There were odd, lingering looks between Violet and Klaus, almost like they were two teenagers in love rather than siblings (particularly with Klaus’s “I never expected otherwise~” line).


And then there was the part where the children see someone walking toward them and say, “It only seems scary… because of all the mist…” when there is barely any mist! Unlike in the book, where Mr. Poe’s approach looked like this:

(Source: Brett Helquist's illustrations)

No wonder they were scared! But in the show? It’s quite obvious who’s approaching them:


So, yeah, it starts out a bit awkward and stays awkward for probably the first twenty minutes. After that, Count Olaf is introduced, and that’s when everything slowly starts to improve until it gets great. In fact, I would argue that Neil Patrick Harris’s best scenes in the entire show are in this episode.
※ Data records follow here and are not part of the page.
(* ===== verification/ZSet.v ===== *)
(** * The sorted set on top of the skip list (kvs_skiptable.c)

    ZADD stores an entry as the key ["timestamp:id"], the timestamp padded to
    15 digits, with an empty value, in the skip list that also serves the
    SSET commands; ZRANGE and ZRECENT walk the list.  The file models the key
    layout and the walks and proves that the order of the padded keys is the
    order of the timestamps. *)

From S2P Require Import Prelude KvData Engine SkipList.

Open Scope Z_scope.

(** [snprintf("%015lld")] *)
Definition fmt015 (z : Z) : bytes :=
  if z <? 0 then
    let d := dec_u (- z) in x2d :: replicate (14 - length d) x30 ++ d
  else
    let d := dec_u z in replicate (15 - length d) x30 ++ d.

Definition COLON : byte := x3a.

(** [zset_make_key]: the key, or None when the buffer of [buf_size] bytes is
    too small. *)
Definition zset_make_key (buf_size ts : Z) (id : bytes) : option bytes :=
  let p := fmt015 ts ++ [COLON] in
  if buf_size <=? Z.of_nat (length p) + Z.of_nat (length id) then None else Some (p ++ id).

(** [zset_extract_id]; [i] numbers the allocation. *)
Definition zset_extract_id (e : cenv) (i : nat) (kdata : bytes) : option bytes :=
  if (length kdata <? 16)%nat then None
  else if alloc_ok e i (Z.of_nat (length kdata) - 16 + 1) then Some (drop 16 kdata) else None.

Definition kvs_zset_add (e : cenv) (inst : kvs_skip) (timestamp : Z) (id : kv_data)
  : kvs_skip * Z :=
  match kd_data id with
  | None | Some [] => (inst, -1)
  | Some l =>
    match zset_make_key 128 timestamp l with
    | None => (inst, -1)
    | Some key => kvs_skip_set e inst (kd_of key) kd_null 0
    end
  end.

(** The collecting loop: the ids of the keys, up to [want]. *)
Fixpoint zset_collect (e : cenv) (i : nat) (want : nat) (keys : list bytes) : list bytes :=
  match keys with
  | [] => []
  | k :: keys =>
    match want with
    | O => []
    | S want' =>
      match zset_extract_id e i k with
      | Some id => id :: zset_collect e (S i) want' keys
      | None => zset_collect e (S i) want keys
      end
    end
  end.

Definition zset_keys (inst : kvs_skip) : list bytes :=
  match inst with
  | SkCorrupt => []
  | SkOk s => sn_key <$> (sk_nodes s).*2
  end.

Definition kvs_zset_recent (e : cenv) (inst : kvs_skip) (n : Z) : Z * list bytes :=
  if n <=? 0 then (-1, [])
  else
    let keys := zset_keys inst in
    let total := length keys in
    if (total =? 0)%nat then (0, [])
    else
      let start := if n <? Z.of_nat total then (total - Z.to_nat n)%nat else 0%nat in
      let want := (total - start)%nat in
      if alloc_ok e 0 (8 * Z.of_nat want) then
        (0, zset_collect e 1 want (drop start keys))
      else (-1, []).

(** [strncmp]; a list that ends is followed by a NUL. *)
Fixpoint strncmp (a b : bytes) (n : nat) : Z :=
  match n with
  | O => 0
  | S n =>
    let x := b2z (nth 0 a x00) in
    let y := b2z (nth 0 b x00) in
    if negb (x =? y) then x - y
    else if x =? 0 then 0
    else strncmp (drop 1 a) (drop 1 b) n
  end.

(** The two passes of [kvs_zset_range] visit the same keys. *)
Fixpoint zset_scan (min_prefix max_prefix : bytes) (keys : list bytes) : list bytes :=
  match keys with
  | [] => []
  | k :: keys =>
    if (length k <? 16)%nat then zset_scan min_prefix max_prefix keys
    else if strncmp k min_prefix 15 <? 0 then zset_scan min_prefix max_prefix keys
    else if 0 <? strncmp k max_prefix 15 then []
    else k :: zset_scan min_prefix max_prefix keys
  end.

Definition kvs_zset_range (e : cenv) (inst : kvs_skip) (min_ts max_ts : Z) : Z * list bytes :=
  if max_ts <? min_ts then (-1, [])
  else
    let found := zset_scan (fmt015 min_ts) (fmt015 max_ts) (zset_keys inst) in
    let count := length found in
    if (count =? 0)%nat then (0, [])
    else if alloc_ok e 0 (8 * Z.of_nat count) then (0, zset_collect e 1 count found)
    else (-1, []).

(** ** The order of the keys *)

(** A timestamp that fits the 15 digits. *)
Definition ts_ok (ts : Z) : Prop := 0 <= ts < 10 ^ 15.

Definition zkey (p : Z * bytes) : bytes := digs 15 p.1 ++ COLON :: p.2.

Lemma fmt015_digs ts : ts_ok ts -> fmt015 ts = digs 15 ts.
Proof.
  intros Hts. unfold fmt015. destruct (Z.ltb_spec ts 0); [unfold ts_ok in *; lia|].
  unfold dec_u. rewrite length_digs.
  assert (Hn : (ndigits 20 ts <= 15)%nat) by (apply ndigits_le; [exact Hts|lia]).
  rewrite <- digs_pad.
  - f_equal. lia.
  - split; [done|]. apply ndigits_bound. split; [done|].
    eapply Z.lt_le_trans; [apply Hts|]. by apply Z.pow_le_mono_r.
Qed.

Lemma zset_make_key_ok ts id :
  ts_ok ts -> (length id < 112)%nat -> zset_make_key 128 ts id = Some (zkey (ts, id)).
Proof.
  intros Hts Hid. unfold zset_make_key, zkey. rewrite fmt015_digs by done.
  rewrite length_app, length_digs. simpl length.
  destruct (Z.leb_spec 128 (Z.of_nat (15 + 1) + Z.of_nat (length id))); [lia|].
  simpl fst. by rewrite <- app_assoc.
Qed.

Lemma digit_mod_cmp n a b :
  0 <= a -> 0 <= b ->
  let p := 10 ^ Z.of_nat n in
  let q := 10 ^ Z.of_nat (S n) in
  let da := (a / p) mod 10 in
  let db := (b / p) mod 10 in
  a mod q = da * p + a mod p /\ b mod q = db * p + b mod p /\
  0 <= a mod p < p /\ 0 <= b mod p < p /\ 0 <= da < 10 /\ 0 <= db < 10.
Proof.
  intros Ha Hb p q. assert (0 < p) by (apply Z.pow_pos_nonneg; lia).
  assert (q = p * 10) as -> by (unfold q, p; rewrite Nat2Z.inj_succ, Z.pow_succ_r; lia).
  intros da db. rewrite !Z.rem_mul_r by lia. unfold da, db.
  split_and!; try lia; apply Z.mod_pos_bound; lia.
Qed.

(** Comparing the digits compares the numbers. *)
Lemma strncmp_digs n a b ra rb :
  0 <= a -> 0 <= b ->
  (strncmp (digs n a ++ ra) (digs n b ++ rb) n < 0 <->
     a mod 10 ^ Z.of_nat n < b mod 10 ^ Z.of_nat n) /\
  (0 < strncmp (digs n a ++ ra) (digs n b ++ rb) n <->
     b mod 10 ^ Z.of_nat n < a mod 10 ^ Z.of_nat n).
Proof.
  intros Ha Hb. induction n as [|n IH]; [rewrite !Z.mod_1_r; simpl; lia|].
  destruct (digit_mod_cmp n a b Ha Hb) as (-> & -> & Hpa & Hpb & Hda & Hdb).
  cbn [digs app strncmp nth drop]. rewrite !drop_0.
  rewrite !b2z_digit by done.
  set (p := 10 ^ Z.of_nat n) in *. set (da := (a / p) mod 10) in *. set (db := (b / p) mod 10) in *.
  destruct (Z.eqb_spec (48 + da) (48 + db)) as [Heq|Hne]; simpl negb; cbn iota.
  - destruct (Z.eqb_spec (48 + da) 0); [lia|]. replace db with da by lia. lia.
  - nia.
Qed.

Lemma zkey_cmp n p q r1 r2 :
  0 <= p -> 0 <= q ->
  blt (digs n p ++ r1) (digs n q ++ r2) ->
  p mod 10 ^ Z.of_nat n <= q mod 10 ^ Z.of_nat n.
Proof.
  intros Hp Hq. induction n as [|n IH]; [rewrite !Z.mod_1_r; lia|].
  destruct (digit_mod_cmp n p q Hp Hq) as (-> & -> & Hpa & Hpb & Hda & Hdb).
  cbn [digs app]. unfold blt. rewrite bytes_cmp_cons.
  set (t := 10 ^ Z.of_nat n) in *. set (da := (p / t) mod 10) in *. set (db := (q / t) mod 10) in *.
  case_bool_decide as Hd.
  - intros Hb. apply IH in Hb. apply (f_equal b2z) in Hd. rewrite !b2z_digit in Hd by done. nia.
  - rewrite !b2z_digit by done. nia.
Qed.

(** ** ZADD, ZRANGE and ZRECENT *)

Lemma zkey_length p : length (zkey p) = (16 + length p.2)%nat.
Proof. unfold zkey. rewrite length_app, length_digs. simpl. lia. Qed.

Lemma zset_extract_zkey e i p :
  mem_ok e -> zset_extract_id e i (zkey p) = Some p.2.
Proof.
  intros Hm. unfold zset_extract_id, alloc_ok. rewrite Hm, zkey_length.
  destruct (Nat.ltb_spec (16 + length p.2) 16); [lia|].
  destruct (Z.eqb_spec (Z.of_nat (16 + length p.2) - 16 + 1) 0); [lia|]. simpl. f_equal.
Qed.

Lemma zset_collect_zkeys e i l :
  mem_ok e -> zset_collect e i (length l) (zkey <$> l) = l.*2.
Proof.
  intros Hm. revert i. induction l as [|p l IH]; intros i; [done|].
  rewrite !fmap_cons. cbn [length zset_collect]. rewrite zset_extract_zkey by done.
  f_equal. apply IH.
Qed.

Lemma strncmp_zkey p ts :
  ts_ok p.1 -> ts_ok ts ->
  (strncmp (zkey p) (fmt015 ts) 15 < 0 <-> p.1 < ts) /\
  (0 < strncmp (zkey p) (fmt015 ts) 15 <-> ts < p.1).
Proof.
  intros Hp Ht. rewrite fmt015_digs by done. unfold zkey.
  rewrite <- (app_nil_r (digs 15 ts)).
  destruct (strncmp_digs 15 p.1 ts (COLON :: p.2) []) as [H1 H2]; [apply Hp|apply Ht|].
  rewrite H1, H2. unfold ts_ok in *. simpl Z.of_nat. rewrite !Z.mod_small by lia. done.
Qed.

Definition in_range (min_ts max_ts : Z) (p : Z * bytes) : Prop := min_ts <= p.1 <= max_ts.

#[export] Instance in_range_dec min_ts max_ts p : Decision (in_range min_ts max_ts p).
Proof. unfold in_range. apply _. Defined.

(** The scan of sorted keys keeps those in the range; its early exit loses
    nothing. *)
Lemma zset_scan_zkeys min_ts max_ts l :
  ts_ok min_ts -> ts_ok max_ts -> Forall (fun p => ts_ok p.1) l ->
  StronglySorted blt (zkey <$> l) ->
  zset_scan (fmt015 min_ts) (fmt015 max_ts) (zkey <$> l)
  = zkey <$> filter (in_range min_ts max_ts) l.
Proof.
  intros Hmin Hmax. induction l as [|p l IH]; [done|].
  intros [Hp Hl]%Forall_cons Hs. rewrite fmap_cons in Hs.
  apply StronglySorted_cons in Hs as [Hf Hs]. rewrite filter_cons, fmap_cons. cbn [zset_scan].
  rewrite zkey_length. destruct (Nat.ltb_spec (16 + length p.2) 16); [lia|].
  destruct (strncmp_zkey p min_ts Hp Hmin) as [H1 _].
  destruct (strncmp_zkey p max_ts Hp Hmax) as [_ H2].
  destruct (Z.ltb_spec (strncmp (zkey p) (fmt015 min_ts) 15) 0) as [Hlt|Hge].
  { rewrite decide_False by (unfold in_range; lia). by apply IH. }
  destruct (Z.ltb_spec 0 (strncmp (zkey p) (fmt015 max_ts) 15)) as [Hgt|Hle].
  - rewrite decide_False by (unfold in_range; lia).
    assert (filter (in_range min_ts max_ts) l = []) as ->; [|done].
    rewrite Forall_forall in Hf. pose proof (proj1 (Forall_forall _ _) Hl) as Hl'. apply filter_none.
    intros q Hq Hr. assert (Hb : blt (zkey p) (zkey q)).
    { apply Hf, list_elem_of_fmap. eauto. }
    unfold zkey in Hb. apply zkey_cmp in Hb; [|apply Hp|by apply Hl'].
    specialize (Hl' q Hq). unfold in_range, ts_ok in *. simpl Z.of_nat in Hb.
    rewrite !Z.mod_small in Hb by lia. lia.
  - rewrite decide_True by (unfold in_range; lia). rewrite fmap_cons. f_equal. by apply IH.
Qed.

(** The keys of a well-formed list are sorted. *)
Lemma zset_keys_sorted inst : sk_inv inst -> StronglySorted blt (zset_keys inst).
Proof.
  destruct inst as [s|]; [|done]. intros [ns Hwf]. simpl.
  pose proof (sk_nodes_entries s ns Hwf) as He. pose proof (wf_sorted _ _ Hwf) as Hs.
  assert (sn_key <$> (sk_nodes s).*2 = loc_key (sk_heap s) <$> ns) as ->; [|done].
  transitivity ((node_entry <$> (sk_nodes s).*2).*1).
  - exact (list_fmap_compose node_entry fst _).
  - rewrite He. symmetry. exact (list_fmap_compose (loc_entry (sk_heap s)) fst _).
Qed.

Lemma zset_range_ok e inst l min_ts max_ts :
  mem_ok e -> sk_inv inst -> zset_keys inst = zkey <$> l -> Forall (fun p => ts_ok p.1) l ->
  ts_ok min_ts -> ts_ok max_ts -> min_ts <= max_ts ->
  kvs_zset_range e inst min_ts max_ts = (0, (filter (in_range min_ts max_ts) l).*2).
Proof.
  intros Hm Hi Hk Hl Hmin Hmax Hle. unfold kvs_zset_range.
  destruct (Z.ltb_spec max_ts min_ts); [lia|].
  pose proof (zset_keys_sorted inst Hi) as Hs. rewrite Hk in *.
  rewrite zset_scan_zkeys by done. rewrite length_fmap.
  set (r := filter (in_range min_ts max_ts) l).
  destruct (Nat.eqb_spec (length r) 0) as [Hz|Hnz].
  - apply nil_length_inv in Hz. by rewrite Hz.
  - unfold alloc_ok. rewrite Hm. destruct (Z.eqb_spec (8 * Z.of_nat (length r)) 0); [lia|].
    simpl. by rewrite zset_collect_zkeys.
Qed.

Lemma zset_recent_ok e inst l n :
  mem_ok e -> sk_inv inst -> zset_keys inst = zkey <$> l -> 0 < n ->
  kvs_zset_recent e inst n = (0, (drop (length l - Z.to_nat n) l).*2).
Proof.
  intros Hm Hi Hk Hn. unfold kvs_zset_recent. rewrite Hk, length_fmap.
  destruct (Z.leb_spec n 0); [lia|].
  destruct (Nat.eqb_spec (length l) 0) as [Hz|Hnz].
  { apply nil_length_inv in Hz. by subst l. }
  assert ((if n <? Z.of_nat (length l) then (length l - Z.to_nat n)%nat else 0%nat)
    = (length l - Z.to_nat n)%nat) as ->.
  { destruct (Z.ltb_spec n (Z.of_nat (length l))); lia. }
  set (st := (length l - Z.to_nat n)%nat). unfold alloc_ok. rewrite Hm.
  destruct (Z.eqb_spec (8 * Z.of_nat (length l - st)) 0); [lia|]. simpl.
  rewrite <- fmap_drop, <- length_drop. by rewrite zset_collect_zkeys.
Qed.

(** ** What the sorted set guarantees *)

(** The list holds the entries [l], as ZADD stores them. *)
Definition zset_holds (inst : kvs_skip) (l : list (Z * bytes)) : Prop :=
  sk_inv inst /\ zset_keys inst = zkey <$> l /\ Forall (fun p => ts_ok p.1) l.

(** C33.  For timestamps of up to 15 digits the text order of the padded keys
    makes a range query exact: it gives the ids whose timestamp is in the
    range, in the order of the list, and its early exit loses none. *)
Theorem zset_range_exact e inst l min_ts max_ts :
  mem_ok e -> zset_holds inst l -> ts_ok min_ts -> ts_ok max_ts -> min_ts <= max_ts ->
  kvs_zset_range e inst min_ts max_ts = (0, (filter (in_range min_ts max_ts) l).*2).
Proof. intros Hm (Hi & Hk & Hl). by apply zset_range_ok. Qed.

(** The [n] most recent entries: the ids of the last [n] entries of the
    list, which is sorted by timestamp. *)
Theorem zset_recent_latest e inst l n :
  mem_ok e -> zset_holds inst l -> 0 < n ->
  kvs_zset_recent e inst n = (0, (drop (length l - Z.to_nat n) l).*2) /\
  StronglySorted (fun p q => p.1 <= q.1) l.
Proof.
  intros Hm (Hi & Hk & Hl) Hn. split; [by apply zset_recent_ok|].
  pose proof (zset_keys_sorted inst Hi) as Hs. rewrite Hk in Hs. clear Hk Hi Hm Hn.
  induction l as [|p l IH]; [constructor|]. apply Forall_cons in Hl as [Hp Hl].
  rewrite fmap_cons in Hs. apply StronglySorted_cons in Hs as [Hf Hs].
  constructor; [by apply IH|]. apply Forall_forall. intros q Hq.
  rewrite Forall_forall in Hf. rewrite Forall_forall in Hl.
  assert (Hb : blt (zkey p) (zkey q)) by (apply Hf, list_elem_of_fmap; eauto).
  specialize (Hl q Hq). unfold zkey in Hb. apply zkey_cmp in Hb; [|apply Hp|apply Hl].
  unfold ts_ok in *. simpl Z.of_nat in Hb. rewrite !Z.mod_small in Hb by lia. lia.
Qed.

(** Three entries added out of order. *)
Definition zset_env : cenv := CEnv true 0 (fun _ _ => true) 3.

Definition zset_sample : kvs_skip :=
  fold_left (fun s p => (kvs_zset_add zset_env s p.1 (kd_of p.2)).1)
    [(30, str "c"); (10, str "a"); (20, str "b")]
    (default SkCorrupt (kvs_skip_create zset_env 5).1).

Lemma zset_add_inv e inst ts id : sk_inv inst -> sk_inv (kvs_zset_add e inst ts id).1.
Proof.
  intros Hi. unfold kvs_zset_add. destruct (kd_data id) as [[|b l]|]; try done.
  destruct (zset_make_key 128 ts (b :: l)) as [k|]; [|done].
  exact (eng_set_inv (T := kvs_skip) e inst k kd_null 0 Hi I).
Qed.

Lemma zset_sample_holds : zset_holds zset_sample [(10, str "a"); (20, str "b"); (30, str "c")].
Proof.
  split_and!; [|by vm_compute|repeat constructor; done].
  unfold zset_sample. destruct (kvs_skip_create_ok zset_env 5) as (s & -> & Hi & _); [done|].
  by repeat apply zset_add_inv.
Qed.

Lemma zset_range_exact_witness :
  zset_holds zset_sample [(10, str "a"); (20, str "b"); (30, str "c")] /\
  kvs_zset_range zset_env zset_sample 5 25
  = (0, (filter (in_range 5 25) [(10, str "a"); (20, str "b"); (30, str "c")]).*2).
Proof.
  split; [exact zset_sample_holds|].
  apply zset_range_exact; [done|exact zset_sample_holds|done|done|done].
Defined.

Lemma zset_recent_latest_witness :
  zset_holds zset_sample [(10, str "a"); (20, str "b"); (30, str "c")] /\
  kvs_zset_recent zset_env zset_sample 2
    = (0, (drop (3 - Z.to_nat 2) [(10, str "a"); (20, str "b"); (30, str "c")]).*2) /\
  StronglySorted (fun p q => p.1 <= q.1) [(10, str "a"); (20, str "b"); (30, str "c")].
Proof.
  split; [exact zset_sample_holds|].
  apply (zset_recent_latest zset_env zset_sample [(10, str "a"); (20, str "b"); (30, str "c")] 2);
    [done|exact zset_sample_holds|done].
Defined.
The show uses both cheesy and witty humor that, while it can be "hit" or "miss," is "hit" more often than "miss." One joke that was particularly clever is when Count Olaf is frustrated with Sunny’s baby talk and says, “I don’t have time to learn a second language besides whatever it is I’m speaking right now.” This is funny on multiple levels. In the literal, in-universe sense, it’s funny because Count Olaf isn’t smart enough to know what language he’s speaking. But it’s also a nod to the fact that the series is dubbed in multiple languages, which means, in the meta, out-of-universe sense, he really can’t know what language he’s speaking.

On a different note, I’m really glad they included the references to Judaism. The Baudelaires are Jewish, as is the author of the books. I think it was really important to include that element, since it had such a huge hand in inspiring the series in the first place.

One thing I was really surprised about, however, was the fact that they decided to have Gustav Sebald die via poison darts. In the books, Count Olaf himself drowns Gustav in the Swarthy Swamp. But on the show, someone off-screen shoots him with a poison dart, and he then falls into a pool.


Now, I won’t name any names. But there is, infamously, only one character in the books who chose poison darts as their modus operandi. And it’s not Count Olaf. But… how could that person be the one who murdered Gustav? Is the show really taking it in that direction? Because that would be a major change to the books if so.